■ EXERCISE ■
From the entries, copy out every line in which the word "bytes" is found.

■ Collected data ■
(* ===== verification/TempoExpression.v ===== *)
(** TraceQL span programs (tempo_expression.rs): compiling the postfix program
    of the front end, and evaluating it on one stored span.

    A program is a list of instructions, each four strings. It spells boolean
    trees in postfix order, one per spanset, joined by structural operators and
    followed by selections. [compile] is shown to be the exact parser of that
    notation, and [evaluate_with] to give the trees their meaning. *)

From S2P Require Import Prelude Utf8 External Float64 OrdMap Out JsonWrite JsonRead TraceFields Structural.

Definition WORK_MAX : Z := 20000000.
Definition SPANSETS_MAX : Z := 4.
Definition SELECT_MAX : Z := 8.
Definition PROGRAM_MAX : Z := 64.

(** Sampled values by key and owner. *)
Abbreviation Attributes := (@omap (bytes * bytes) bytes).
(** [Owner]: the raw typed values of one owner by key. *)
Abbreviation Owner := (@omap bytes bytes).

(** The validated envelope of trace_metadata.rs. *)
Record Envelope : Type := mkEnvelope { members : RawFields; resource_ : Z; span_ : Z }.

---

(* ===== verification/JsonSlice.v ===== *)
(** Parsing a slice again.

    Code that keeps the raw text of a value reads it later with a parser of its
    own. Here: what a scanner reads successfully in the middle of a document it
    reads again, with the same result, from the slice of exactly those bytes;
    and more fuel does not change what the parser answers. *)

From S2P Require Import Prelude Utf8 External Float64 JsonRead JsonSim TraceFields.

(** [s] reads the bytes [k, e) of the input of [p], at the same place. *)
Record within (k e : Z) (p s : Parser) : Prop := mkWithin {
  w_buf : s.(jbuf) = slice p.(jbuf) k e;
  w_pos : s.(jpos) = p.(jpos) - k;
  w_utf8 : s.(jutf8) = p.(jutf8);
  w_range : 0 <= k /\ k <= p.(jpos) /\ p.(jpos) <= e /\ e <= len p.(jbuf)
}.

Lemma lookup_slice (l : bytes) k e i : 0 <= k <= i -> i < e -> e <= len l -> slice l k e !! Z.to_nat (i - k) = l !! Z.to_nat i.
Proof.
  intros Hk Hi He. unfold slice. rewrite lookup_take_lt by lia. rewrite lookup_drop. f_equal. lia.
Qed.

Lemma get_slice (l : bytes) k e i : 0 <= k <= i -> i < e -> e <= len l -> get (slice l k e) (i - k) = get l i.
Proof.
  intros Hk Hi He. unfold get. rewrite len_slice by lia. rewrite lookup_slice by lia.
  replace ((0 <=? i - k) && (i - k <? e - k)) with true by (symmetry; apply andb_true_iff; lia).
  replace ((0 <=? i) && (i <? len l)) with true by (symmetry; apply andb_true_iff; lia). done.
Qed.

■ WRITTEN SOLUTION ■
Abbreviation Attributes := (@omap (bytes * bytes) bytes).
Abbreviation Owner := (@omap bytes bytes).
    reads again, with the same result, from the slice of exactly those bytes;
(** [s] reads the bytes [k, e) of the input of [p], at the same place. *)
Lemma lookup_slice (l : bytes) k e i : 0 <= k <= i -> i < e -> e <= len l -> slice l k e !! Z.to_nat (i - k) = l !! Z.to_nat i.
Lemma get_slice (l : bytes) k e i : 0 <= k <= i -> i < e -> e <= len l -> get (slice l k e) (i - k) = get l i.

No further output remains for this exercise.